By manually distributing processes, you can control which processes are started on which nodes. This can be useful when you want to distribute processes based on specific criteria, such as the node's hardware capabilities or the process's workload.
Let's dive in a see some examples.
Example GenServer
As always our processes should have some template to follow. Here is a simple GenServer
process that we will use in our examples:
defmodule MyProcess do
use GenServer
def start_link(state) do
GenServer.start_link(__MODULE__, state)
end
def init(state) do
{:ok, state}
end
end
The configuration
First, let's configure the ProcessHub
to use the ProcessHub.Strategy.Distribution.Guided
strategy.
defmodule MyApp.Application do
use Application
def start(_type, _args) do
children = [process_hub()]
opts = [strategy: :one_for_one, name: MyApp.Supervisor]
Supervisor.start_link(children, opts)
end
defp process_hub() do
{ProcessHub, %ProcessHub{
hub_id: :my_hub,
# We have to swap the default distribution strategy with the guided one.
distribution_strategy: %ProcessHub.Strategy.Distribution.Guided{}
}}
end
end
Start 2 nodes
Now let's start 2 nodes and connect them to each other.
iex --name node1@127.0.0.1 --cookie mycookie -S mix
iex --name node2@127.0.0.1 --cookie mycookie -S mix
From node 1, connect to node 2(or vice versa):
Node.connect(:"node2@127.0.0.1")
Start distributed processes.
Now let's start a process on node 1 and guide it to node 2.
iex> node1_child = %{id: :node1_child, start: {MyProcess, :start_link, [nil]}}
iex> node2_child = %{id: :node2_child, start: {MyProcess, :start_link, [nil]}}
iex> ProcessHub.start_children(:my_hub, [node1_child, node2_child], [
...> child_mapping: %{
...> node1_child: [:"node1@127.0.0.1"],
...> node2_child: [:"node2@127.0.0.1"],
...> }
...> ])
In the example above, we started 2 processes, node1_child
and node2_child
. We also specified that node1_child
should be started on node 1 and node2_child
should be started on node 2.
We do this by adding the child_mapping
option to the ProcessHub.start_children/3
function.
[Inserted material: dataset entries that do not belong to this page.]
(** * The optimistic Collection (overlay engine) of packages/optimistic

    A shallow embedding of [src/packages/optimistic/src/collection.ts]:
    the synced dataset, the ingestion callbacks [begin]/[write]/[commit],
    the merge gate of [commitPendingTransactions], the derived overlay and
    the mutation API [insert]/[update]/[delete].

    Conventions.
    - A JavaScript [Map] is an insertion-ordered association list ([JsMap]).
    - A record (a plain JavaScript object) is a pair of an identity and its
      fields; the collection never writes to an object after creating it, so
      an identity determines the fields.  Field order is abstracted: the
      fields are a [gmap].
    - Every method runs in a small state-and-exception monad over the
      collection: a [throw] keeps the state reached so far.
    - A function registered with [onFirstCommit] is opaque: it is known by a
      number and by whether it returns or throws when it is called; the
      calls are recorded in a trace.
    - [crypto.randomUUID()] and [new Date()] values (collection id, mutation
      ids, timestamps) are not represented. *)

From Stdlib Require Import ZArith Lia.
From stdpp Require Import base option list gmap strings countable.

Local Open Scope string_scope.
Local Open Scope nat_scope.
Local Open Scope list_scope.

(** ** JavaScript values *)

(** Field values of a record.  The collection treats them as opaque. *)
Inductive Value :=
  | VNull
  | VBool (b : bool)
  | VNum (n : Z)
  | VStr (s : string).

#[global] Instance Value_eq_dec : EqDecision Value.
Proof. solve_decision. Defined.

Abbreviation Key := string (only parsing).
Abbreviation Fields := (gmap string Value) (only parsing).

(** Identity of an object.  [ExtId] objects are created by the callers of the
    collection (application code, the sync source, the schema); [NewId]
    objects are created by the collection itself, numbered by an allocation
    counter. *)
Inductive ObjId :=
  | ExtId (n : nat)
  | NewId (n : nat).

#[global] Instance ObjId_eq_dec : EqDecision ObjId.
Proof. solve_decision. Defined.

#[global] Instance ObjId_countable : Countable ObjId.
Proof.
  apply (inj_countable'
           (λ i, match i with ExtId n => inl n | NewId n => inr n end)
           (λ s, match s with inl n => ExtId n | inr n => NewId n end)).
  by intros [].
Defined.

Record Obj := mkObj { oid : ObjId; fields : Fields }.

#[global] Instance Obj_eq_dec : EqDecision Obj.
Proof. solve_decision. Defined.

(** [{ ...a, ...b }] on fields: the fields of [b] win. *)
Definition spread (a b : Fields) : Fields := b ∪ a.

(** [x || {}] followed by a spread of its fields. *)
Definition or_empty (x : option Obj) : Fields := from_option fields ∅ x.

(** ** Insertion-ordered maps *)

Module JsMap.

Definition t (A : Type) := list (Key * A).

Definition empty {A} : t A := [].

Fixpoint get {A} (k : Key) (m : t A) : option A :=
match m with
| [] => None
| (k', v) :: m' => if decide (k' = k) then Some v else get k m'
end.

(** [m.set(k, v)]: an existing key keeps its position, a new key goes last. *)
Fixpoint set {A} (k : Key) (v : A) (m : t A) : t A :=
match m with
| [] => [(k, v)]
| (k', v') :: m' =>
    if decide (k' = k) then (k, v) :: m' else (k', v') :: set k v m'
end.

Fixpoint delete {A} (k : Key) (m : t A) : t A :=
match m with
| [] => []
| (k', v') :: m' =>
    if decide (k' = k) then delete k m' else (k', v') :: delete k m'
end.

Definition size {A} (m : t A) : nat := length m.

Definition values {A} (m : t A) : list A := m.*2.

(** Values mapped through [f], keys and order kept. *)
Definition map {A B} (f : A → B) (m : t A) : t B := prod_map id f <$> m.

End JsMap.


(** ** Data model (types of [./types]) *)

(** Modelled from the spec: the [TransactionState] type of [./types], whose
    source is not available.  The spec gives the lifecycle states
    pending, persisting, completed and failed; the collection itself only
    compares a state with [`completed`] and [`failed`]. *)
Inductive TransactionState :=
  | pending
  | persisting
  | completed
  | failed.

#[global] Instance TransactionState_eq_dec : EqDecision TransactionState.
Proof. solve_decision. Defined.

Inductive OperationType :=
  | OpInsert
  | OpUpdate
  | OpDelete.

#[global] Instance OperationType_eq_dec : EqDecision OperationType.
Proof. solve_decision. Defined.

(** [ChangeMessage<T>]: [metadata] is optional. *)
Record ChangeMessage := mkChangeMessage {
  type : OperationType;
  key : Key;
  value : Obj;
  metadata : option Fields;
}.

(** [PendingMutation], without [mutationId], [createdAt] and [updatedAt]. *)
Record PendingMutation := mkPendingMutation {
  original : Obj;
  modified : Obj;
  changes : Obj;
  m_key : Key;
  m_metadata : option Fields;
  syncMetadata : Fields;
  m_type : OperationType;
}.

(** The two fields of a [Transaction] that the collection reads. *)
Record Transaction := mkTransaction {
  state : TransactionState;
  mutations : list PendingMutation;
}.

Record PendingSyncedTransaction := mkPendingSyncedTransaction {
  committed : bool;
  operations : list ChangeMessage;
}.

(** An issue of a failed validation; the elements of [path] are already
    strings. *)
Record Issue := mkIssue {
  issue_message : string;
  issue_path : option (list string);
}.

#[global] Instance Issue_eq_dec : EqDecision Issue.
Proof. solve_decision. Defined.

(** Result of [standardSchema[`~standard`].validate(x)]: a value, a list of
    issues, or a promise. *)
Inductive ValidationResult :=
  | VOk (v : Obj)
  | VIssues (issues : list Issue)
  | VPromise.

(** [config.schema]: an object with or without the [~standard] marker. *)
Inductive Schema :=
  | NotStandardSchema
  | StandardSchema (validate : Obj → ValidationResult).

(** [config.sync]: its [sync] function is the environment that calls
    [begin], [write] and [commit]; [getSyncMetadata] is optional. *)
Record SyncConfig := mkSyncConfig {
  getSyncMetadata : option Fields;
}.

Record CollectionConfig := mkCollectionConfig {
  sync : option SyncConfig;
  mutationFn : bool;                    (* is [config.mutationFn] provided *)
  schema : option Schema;
}.

(** A function registered with [onFirstCommit]: a callback of the caller,
    which returns ([UserCallback]) or throws ([ThrowingCallback]) when it is
    called, or the resolver installed by [stateWhenReady] /
    [toArrayWhenReady].  Calling it is recorded in the trace of the
    collection; what a caller's callback then does to the collection is a
    sequence of events of its own. *)
Inductive Callback :=
  | UserCallback (n : nat)
  | ThrowingCallback (n : nat)
  | ResolveState
  | ResolveArray.

#[global] Instance Callback_eq_dec : EqDecision Callback.
Proof. solve_decision. Defined.

Inductive Error :=
  | CollectionRequiresSyncConfig
  | NoPendingSyncTransactionToWrite
  | AlreadyCommittedCannotWrite
  | NoPendingSyncTransactionToCommit
  | AlreadyCommittedCannotCommit
  | SchemaNotStandard
  | ValidationMustBeSynchronous
  | SchemaValidationError (op : OperationType) (issues : list Issue)
  | MutationFnMissing
  | MoreKeysThanItems
  | ObjectNotFoundInCollection
  | NoChangesWereMade
  | CallbackError (n : nat).  (* what the caller's callback [n] throws *)

#[global] Instance Error_eq_dec : EqDecision Error.
Proof. solve_decision. Defined.

(** ** The collection *)

Record Collection := mkCollection {
  transactions : list Transaction;  (* [transactionManager.transactions.state], in order *)
  syncedData : JsMap.t Obj;
  syncedMetadata : JsMap.t (option Fields);
  pendingSyncedTransactions : list PendingSyncedTransaction;
  hasReceivedFirstCommit : bool;
  objectKeyMap : gmap ObjId Key;  (* the [WeakMap], keyed by identity *)
  onFirstCommitCallbacks : list Callback;
  derivedState : JsMap.t Obj;  (* the value held by the [derivedState] store *)
  config : CollectionConfig;
  nextOid : nat;  (* number of objects the collection has created *)
  firedCallbacks : list Callback;  (* trace: the callbacks called so far, oldest first *)
}.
The child_mapping
option is a map that specifies which node to start the process on.
Each key in the map is the id
of the process and the value is a list of nodes to start the process on.
Why use lists to specify the node?
The reason we use lists for the
child_mapping
is that we can specify multiple nodes for a process if we want to replicate the process on multiple nodes.This requires the
ProcessHub.Strategy.Redundancy.Replication
strategy to be used. Which we will cover in another guide. For example:node1_child: [:"node1@127.0.0.1", :"node2@127.0.0.1"]
Checking the registered processes
Now let's check the registered processes on each node.
iex> ProcessHub.process_list(:my_hub, :global)
[
node1_child: ["node1@127.0.0.1": #PID<0.280.0>],
node2_child: ["node2@127.0.0.1": #PID<22474.276.0>]
]
We can see that the node1_child
process is registered on node 1 and the node2_child
process is registered on node 2.
The
child_mapping
is mandatoryIf we decide to use the
ProcessHub.Strategy.Distribution.Guided
strategy, we have to specify thechild_mapping
option when starting the processes. Otherwise{:error, :missing_child_mapping}
will be returned when starting the processes.